**Exercise aim:** The entries below must be retyped in full. Keep every word the same.

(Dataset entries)
Definition checks_named (m : gmap str bool) : Prop := forall name, is_Some (m !! name) <-> name ∈ RUNTIME_CANARY_CHECKS.

Lemma elem_of_any_N c l : any (N.eqb c) l = true <-> c ∈ l.
Proof.
  rewrite any_true. split.
  - by intros (x & Hx & ->%N.eqb_eq).
  - intros Hc. exists c. by rewrite N.eqb_refl.
Qed.

Lemma elem_of_any_eqb (name : str) l : any (str_eqb name) l = true <-> name ∈ l.
Proof.
  rewrite any_true. split.
  - by intros (x & Hx & ->%str_eqb_eq).
  - intros Hn. exists name. split; [done|apply str_eqb_refl].
Qed.

Lemma entry_key m (name : str) : name ∈ map fst (btree_entries m) <-> is_Some (m !! name).
Proof.
  rewrite elem_of_map. split.
  - intros ([k b] & -> & Hk%elem_of_btree). by exists b.
  - intros (b & Hb). exists (name, b). by rewrite elem_of_btree.
Qed.

Lemma checks_nodup : NoDup RUNTIME_CANARY_CHECKS.
Proof. by apply (bool_decide_unpack _); vm_compute. Qed.

Lemma shape_ok r nonce binding u :
  validate_shape r nonce binding = Ok u <->
  hex64 nonce /\ hex64 binding /\ checks_named (rr_checks r)
  /\ r = mkReport 1 (lit "runtime-boundary-v1") nonce binding (rr_checks r)
           (lit "WEBEX_CODEX_CANARY_OK " ++ nonce ++ lit " " ++ binding).
Proof.
  destruct u. unfold validate_shape. rewrite !then_ok, validate_nonce_ok, validate_binding_ok, fail_if_ok.
  do 2 apply and_iff_compat_l. rewrite !orb_false_iff, !negb_false_iff, !str_eqb_eq, !N.eqb_eq, !any_false.
  setoid_rewrite negb_false_iff. setoid_rewrite elem_of_any_eqb. setoid_rewrite bool_decide_eq_true.
  setoid_rewrite entry_key. split.
  - intros (((((((Hv & Hs) & Hn) & Hb) & Hf) & _) & Hk) & Hc). split; [|by destruct r; cbn in *; subst].
    intros name. split; auto.
  - intros (Hk & ->). cbn. repeat split; auto; [|by intros ? ?; apply Hk..].
    unfold len. f_equal. rewrite <-(length_map fst (btree_entries _)). apply Permutation_length.
    apply NoDup_Permutation; [apply btree_keys_nodup|apply checks_nodup|].
    intros x. by rewrite entry_key.
Qed.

**Task answer:**
Definition checks_named (m : gmap str bool) : Prop := forall name, is_Some (m !! name) <-> name ∈ RUNTIME_CANARY_CHECKS.

Lemma elem_of_any_N c l : any (N.eqb c) l = true <-> c ∈ l.
Proof.
  rewrite any_true. split.
  - by intros (x & Hx & ->%N.eqb_eq).
  - intros Hc. exists c. by rewrite N.eqb_refl.
Qed.

Lemma elem_of_any_eqb (name : str) l : any (str_eqb name) l = true <-> name ∈ l.
Proof.
  rewrite any_true. split.
  - by intros (x & Hx & ->%str_eqb_eq).
  - intros Hn. exists name. split; [done|apply str_eqb_refl].
Qed.

Lemma entry_key m (name : str) : name ∈ map fst (btree_entries m) <-> is_Some (m !! name).
Proof.
  rewrite elem_of_map. split.
  - intros ([k b] & -> & Hk%elem_of_btree). by exists b.
  - intros (b & Hb). exists (name, b). by rewrite elem_of_btree.
Qed.

Lemma checks_nodup : NoDup RUNTIME_CANARY_CHECKS.
Proof. by apply (bool_decide_unpack _); vm_compute. Qed.

Lemma shape_ok r nonce binding u :
  validate_shape r nonce binding = Ok u <->
  hex64 nonce /\ hex64 binding /\ checks_named (rr_checks r)
  /\ r = mkReport 1 (lit "runtime-boundary-v1") nonce binding (rr_checks r)
           (lit "WEBEX_CODEX_CANARY_OK " ++ nonce ++ lit " " ++ binding).
Proof.
  destruct u. unfold validate_shape. rewrite !then_ok, validate_nonce_ok, validate_binding_ok, fail_if_ok.
  do 2 apply and_iff_compat_l. rewrite !orb_false_iff, !negb_false_iff, !str_eqb_eq, !N.eqb_eq, !any_false.
  setoid_rewrite negb_false_iff. setoid_rewrite elem_of_any_eqb. setoid_rewrite bool_decide_eq_true.
  setoid_rewrite entry_key. split.
  - intros (((((((Hv & Hs) & Hn) & Hb) & Hf) & _) & Hk) & Hc). split; [|by destruct r; cbn in *; subst].
    intros name. split; auto.
  - intros (Hk & ->). cbn. repeat split; auto; [|by intros ? ?; apply Hk..].
    unfold len. f_equal. rewrite <-(length_map fst (btree_entries _)). apply Permutation_length.
    apply NoDup_Permutation; [apply btree_keys_nodup|apply checks_nodup|].
    intros x. by rewrite entry_key.
Qed.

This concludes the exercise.